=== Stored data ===

(** * Conversation history retrieval and exclusion: a shallow embedding

    The development follows the Python sources of the repository:

    - [mcp_servers/mongodb/core/mongodb_client.py]        (module [MongoDBClient])
    - [mcp_servers/mongodb/tools/conversation_handler.py] (module [ConversationHandler])
    - [agent/memory/mongodb/conversation_repository.py]   (module [ConversationRepository])
    - [agent/memory/mongodb/memory_adapter.py]            (module [MongoDBMemoryAdapter])
    - [agent/memory/short_term_memory.py]                 (module [ShortTermMemory])
    - [agent/agent.py]                                    (module [BedrockRAGAgent])
    - [mcp_servers/bedrock_rag/retriever/knowledge_base_retriever.py]
                                                          (module [KnowledgeBaseRetriever])
    - [mcp_servers/bedrock_rag/core/bedrock_retriever_client.py]
                                                          (module [BedrockRetrieverClient])
    - [mcp_servers/bedrock_rag/tools/bedrock_rag_handler.py]
                                                          (module [BedrockRagHandler])
    - [mcp_servers/bedrock_rag/bedrockRag_mcp_server.py]  (module [BedrockRagMcpServer])

    Python dictionaries are finite maps from strings to Python values,
    exceptions are values of an error monad, objects with mutable attributes
    are records threaded through the calls, and the MongoDB server is an
    explicit state [Mongo.t] on which the driver calls operate.

    What lies outside the repository is modelled as follows.

    - Values: [None], [bool], [int], [str], [datetime], object ids and
      dictionaries; floating point numbers and lists are left out.
    - Exceptions: the classes the [except] clauses of the sources tell
      apart, all of them subclasses of [Exception].
    - The server: a list of documents; a query filters on the conversation
      id, sorts on the timestamp with ties kept in natural order (the server
      itself leaves the order of ties open), skips and limits. Whether the
      server can be connected to and whether it answers a data operation are
      fields of its state.
    - The model runtime: a function from the instruction to the returned
      messages or an exception.
    - The knowledge base: a function from the query to the returned
      documents or an exception. *)

From Stdlib Require Import ZArith String List Permutation Sorted.
From stdpp Require Import gmap strings pretty list fin_maps sorting.

#[local] Set Warnings "-register-all".
#[local] Open Scope string_scope.
#[local] Open Scope Z_scope.

(** ** Python values *)

(** The values that occur in stored documents, tool requests and metadata:
    [None], booleans, integers, strings, [datetime] values (as a count of
    clock ticks), BSON object ids and dictionaries with string keys. *)
Inductive pyval :=
  | PNone
  | PBool (b : bool)
  | PInt (z : Z)
  | PStr (s : string)
  | PTime (t : Z)
  | PObjectId (n : Z)
  | PDict (d : gmap string pyval).

Abbreviation dict := (gmap string pyval).

(** Python's [==]. Booleans are integers ([True == 1]); values of unrelated
    types are unequal; dictionaries are equal when they have the same keys
    with equal values. *)
Fixpoint py_eq (v w : pyval) {struct v} : bool :=
  match v, w with
  | PNone, PNone => true
  | PBool a, PBool b => bool_decide (a = b)
  | PBool a, PInt z | PInt z, PBool a => bool_decide (z = if a then 1 else 0)
  | PInt a, PInt b => bool_decide (a = b)
  | PStr a, PStr b => bool_decide (a = b)
  | PTime a, PTime b => bool_decide (a = b)
  | PObjectId a, PObjectId b => bool_decide (a = b)
  | PDict d, PDict e =>
      bool_decide (size d = size e) &&
      map_fold (fun k v' acc =>
                  acc && match e !! k with
                         | Some w' => py_eq v' w'
                         | None => false
                         end) true d
  | _, _ => false
  end.

(** [d.get(k)] and [d.get(k, default)]. *)
Definition dict_get (d : dict) (k : string) : pyval := default PNone (d !! k).
Definition dict_get_default (d : dict) (k : string) (dflt : pyval) : pyval :=
  default dflt (d !! k).

(** [k in d] for a dictionary [d]. *)
Definition dict_has (d : dict) (k : string) : bool := bool_decide (is_Some (d !! k)).

(** [limit or default] on an optional integer: [None] and [0] are falsy. *)
Definition py_or (limit : option Z) (dflt : Z) : Z :=
  match limit with
  | Some n => if n =? 0 then dflt else n
  | None => dflt
  end.

(** ** Exceptions *)

(** The exception classes that matter to the handlers of the sources, with
    the part of the class hierarchy the [except] clauses test. Every class
    below derives from [Exception]. *)
Inductive pyclass :=
  | Exception
  | TypeError
  | KeyError
  | RuntimeError
  | InvalidBSON
  | PyMongoError
  | OperationFailure
  | ConnectionFailure
  | AutoReconnect
  | ServerSelectionTimeoutError.

#[global] Instance pyclass_eq_dec : EqDecision pyclass.
Proof. solve_decision. Defined.

(** Method resolution order: the class itself followed by its bases. *)
Definition mro (c : pyclass) : list pyclass :=
  match c with
  | Exception => [Exception]
  | TypeError => [TypeError; Exception]
  | KeyError => [KeyError; Exception]
  | RuntimeError => [RuntimeError; Exception]
  | InvalidBSON => [InvalidBSON; Exception]
  | PyMongoError => [PyMongoError; Exception]
  | OperationFailure => [OperationFailure; PyMongoError; Exception]
  | ConnectionFailure => [ConnectionFailure; PyMongoError; Exception]
  | AutoReconnect => [AutoReconnect; ConnectionFailure; PyMongoError; Exception]
  | ServerSelectionTimeoutError =>
      [ServerSelectionTimeoutError; AutoReconnect; ConnectionFailure;
       PyMongoError; Exception]
  end.

(** A raised exception: its class and [str(e)]. *)
Record exn := { exn_class : pyclass; exn_str : string }.

Definition isinstance (e : exn) (c : pyclass) : bool :=
  bool_decide (c ∈ mro (exn_class e)).

(** The outcome of a call: a returned value or a raised exception. *)
Inductive result (A : Type) :=
  | Ok (a : A)
  | Raise (e : exn).
Arguments Ok {A} a.
Arguments Raise {A} e.

#[global] Instance result_ret : MRet result := fun A a => Ok a.
#[global] Instance result_bind : MBind result := fun A B f r =>
  match r with
  | Ok a => f a
  | Raise e => Raise e
  end.

(** [try: body / except <classes>: handler]. *)
Definition try_except {A} (body : result A) (caught : exn → bool)
    (handler : exn → result A) : result A :=
  match body with
  | Ok a => Ok a
  | Raise e => if caught e then handler e else Raise e
  end.

(** ** Python sequences *)

(** [not l] for a list. *)
Definition py_not (l : list dict) : bool :=
  match l with
  | [] => true
  | _ => false
  end.

(** The slice [l[-n:]]: the last [n] elements for a positive [n], the whole
    list for [n = 0], and the list without its first [-n] elements for a
    negative [n]. *)
Definition py_suffix (n : Z) (l : list dict) : list dict :=
  let len := Z.of_nat (length l) in
  let start := - n in
  let start := if start <? 0 then Z.max (start + len) 0 else Z.min start len in
  drop (Z.to_nat start) l.

Definition py_type_name (v : pyval) : string :=
  match v with
  | PNone => "NoneType"
  | PBool _ => "bool"
  | PInt _ => "int"
  | PStr _ => "str"
  | PTime _ => "datetime.datetime"
  | PObjectId _ => "ObjectId"
  | PDict _ => "dict"
  end.

(** [a < b]: dates, numbers (booleans count as [0] and [1]), strings and
    object ids are ordered among themselves; any other pair raises
    [TypeError]. *)
Definition py_lt (a b : pyval) : result bool :=
  let unorderable :=
    Raise {| exn_class := TypeError;
             exn_str := "'<' not supported between instances of '" +:+
                        py_type_name a +:+ "' and '" +:+ py_type_name b +:+ "'" |} in
  let number (v : pyval) : option Z :=
    match v with
    | PInt z => Some z
    | PBool c => Some (if c then 1 else 0)
    | _ => None
    end in
  match a, b with
  | PTime x, PTime y => Ok (x <? y)
  | PStr x, PStr y => Ok (String.ltb x y)
  | PObjectId x, PObjectId y => Ok (x <? y)
  | _, _ =>
      match number a, number b with
      | Some x, Some y => Ok (x <? y)
      | _, _ => unorderable
      end
  end.

(** [sorted(l, key=lambda msg: msg["timestamp"])]: the keys are computed
    first ([KeyError] for a record without the field), then the records are
    put in order with [<] on the keys, equal keys staying in their order. *)
Fixpoint timestamp_keys (l : list dict) : result (list (pyval * dict)) :=
  match l with
  | [] => Ok []
  | msg :: l' =>
      match msg !! "timestamp" with
      | None => Raise {| exn_class := KeyError; exn_str := "'timestamp'" |}
      | Some k => keyed ← timestamp_keys l'; Ok ((k, msg) :: keyed)
      end
  end.

Fixpoint py_insert (x : pyval * dict) (l : list (pyval * dict))
    : result (list (pyval * dict)) :=
  match l with
  | [] => Ok [x]
  | y :: l' =>
      b ← py_lt y.1 x.1;
      if b : bool then r ← py_insert x l'; Ok (y :: r) else Ok (x :: y :: l')
  end.

Fixpoint py_sort_keyed (l : list (pyval * dict)) : result (list (pyval * dict)) :=
  match l with
  | [] => Ok []
  | x :: l' => s ← py_sort_keyed l'; py_insert x s
  end.

Definition py_sorted_by_timestamp (l : list dict) : result (list dict) :=
  keyed ← timestamp_keys l;
  s ← py_sort_keyed keyed;
  Ok (List.map snd s).

(** ** The MongoDB server seen through the driver *)

Module Mongo.

(** The collection in natural (insertion) order, the clock that
    [datetime.utcnow()] reads, the next object id, and the condition of the
    server: what connecting to it raises, and what a data operation
    ([find], [insert_one], [delete_many]) raises, if anything. The condition
    is a field of the state, so that each call can be given the condition it
    meets. *)
Record t := {
  docs : list dict;
  utcnow : Z;
  next_id : Z;
  connect_fault : option exn;
  query_fault : option exn
}.

Inductive direction := ASCENDING | DESCENDING.

(** The filter [{"conversation_id": c}] for a string [c]. *)
Definition matches (c : string) (d : dict) : bool :=
  match d !! "conversation_id" with
  | Some (PStr s) => bool_decide (s = c)
  | _ => false
  end.

(** Sort key: the date under ["timestamp"]. In the BSON comparison order
    every other kind of value (and a missing field) sorts below every
    date; such records are taken to be ties among themselves. *)
Definition ts_key (d : dict) : option Z :=
  match d !! "timestamp" with
  | Some (PTime t) => Some t
  | _ => None
  end.

Definition key_le (a b : option Z) : bool :=
  match a, b with
  | None, _ => true
  | Some _, None => false
  | Some x, Some y => x <=? y
  end.

Definition doc_le (dir : direction) (x y : dict) : bool :=
  match dir with
  | ASCENDING => key_le (ts_key x) (ts_key y)
  | DESCENDING => key_le (ts_key y) (ts_key x)
  end.

(** The server's sort, as a stable insertion sort: records with equal keys
    keep their natural order. *)
Fixpoint insert_sorted (dir : direction) (x : dict) (l : list dict) : list dict :=
  match l with
  | [] => [x]
  | y :: l' => if doc_le dir x y then x :: y :: l' else y :: insert_sorted dir x l'
  end.

Fixpoint sort (dir : direction) (l : list dict) : list dict :=
  match l with
  | [] => []
  | x :: l' => insert_sorted dir x (sort dir l')
  end.

(** A cursor as built by [find(...)], [.sort(...)], [.skip(...)] and
    [.limit(...)]. A limit of [0] means no limit; a negative limit [-n]
    asks for at most [n] records in a single batch. *)
Record cursor := {
  c_conversation_id : string;
  c_exclude_id : bool;
  c_sort : option direction;
  c_skip : Z;
  c_limit : Z
}.

Definition apply_sort (s : option direction) (l : list dict) : list dict :=
  match s with
  | Some dir => sort dir l
  | None => l
  end.

Definition apply_skip (n : Z) (l : list dict) : list dict := drop (Z.to_nat n) l.

Definition apply_limit (n : Z) (l : list dict) : list dict :=
  if n =? 0 then l else take (Z.to_nat (Z.abs n)) l.

Definition project (exclude_id : bool) (d : dict) : dict :=
  if exclude_id then delete "_id" d else d.

(** The records a cursor yields on a server that answers. *)
Definition select (w : t) (cur : cursor) : list dict :=
  List.map (project (c_exclude_id cur))
    (apply_limit (c_limit cur)
       (apply_skip (c_skip cur)
          (apply_sort (c_sort cur)
             (List.filter (matches (c_conversation_id cur)) (docs w))))).

(** [list(cursor)]. *)
Definition to_list (w : t) (cur : cursor) : result (list dict) :=
  match query_fault w with
  | Some e => Raise e
  | None => Ok (select w cur)
  end.

(** [collection.insert_one(message)]: the server assigns ["_id"]. *)
Definition insert_one (w : t) (message : dict) : result t :=
  match query_fault w with
  | Some e => Raise e
  | None =>
      Ok {| docs := docs w ++ [<["_id" := PObjectId (next_id w)]> message];
            utcnow := utcnow w;
            next_id := next_id w + 1;
            connect_fault := connect_fault w;
            query_fault := query_fault w |}
  end.

(** [collection.delete_many({"conversation_id": c})]: the number of deleted
    records and the server afterwards. *)
Definition delete_many (w : t) (c : string) : result (Z * t) :=
  match query_fault w with
  | Some e => Raise e
  | None =>
      Ok (Z.of_nat (length (List.filter (matches c) (docs w))),
          {| docs := List.filter (fun d => negb (matches c d)) (docs w);
             utcnow := utcnow w;
             next_id := next_id w;
             connect_fault := connect_fault w;
             query_fault := query_fault w |})
  end.

End Mongo.

(** ** [MongoDBClient]: the history window resolver *)

Module MongoDBClient.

=== TASK BRIEF ===
Your answer should be the lines above from the one containing "let len := Z.of_nat (length l) in" through the one containing "match msg !!", copied exactly and with both ends kept.

=== ANSWER SPACE ===
  let len := Z.of_nat (length l) in
  let start := - n in
  let start := if start <? 0 then Z.max (start + len) 0 else Z.min start len in
  drop (Z.to_nat start) l.

Definition py_type_name (v : pyval) : string :=
  match v with
  | PNone => "NoneType"
  | PBool _ => "bool"
  | PInt _ => "int"
  | PStr _ => "str"
  | PTime _ => "datetime.datetime"
  | PObjectId _ => "ObjectId"
  | PDict _ => "dict"
  end.

(** [a < b]: dates, numbers (booleans count as [0] and [1]), strings and
    object ids are ordered among themselves; any other pair raises
    [TypeError]. *)
Definition py_lt (a b : pyval) : result bool :=
  let unorderable :=
    Raise {| exn_class := TypeError;
             exn_str := "'<' not supported between instances of '" +:+
                        py_type_name a +:+ "' and '" +:+ py_type_name b +:+ "'" |} in
  let number (v : pyval) : option Z :=
    match v with
    | PInt z => Some z
    | PBool c => Some (if c then 1 else 0)
    | _ => None
    end in
  match a, b with
  | PTime x, PTime y => Ok (x <? y)
  | PStr x, PStr y => Ok (String.ltb x y)
  | PObjectId x, PObjectId y => Ok (x <? y)
  | _, _ =>
      match number a, number b with
      | Some x, Some y => Ok (x <? y)
      | _, _ => unorderable
      end
  end.

(** [sorted(l, key=lambda msg: msg["timestamp"])]: the keys are computed
    first ([KeyError] for a record without the field), then the records are
    put in order with [<] on the keys, equal keys staying in their order. *)
Fixpoint timestamp_keys (l : list dict) : result (list (pyval * dict)) :=
  match l with
  | [] => Ok []
  | msg :: l' =>
      match msg !! "timestamp" with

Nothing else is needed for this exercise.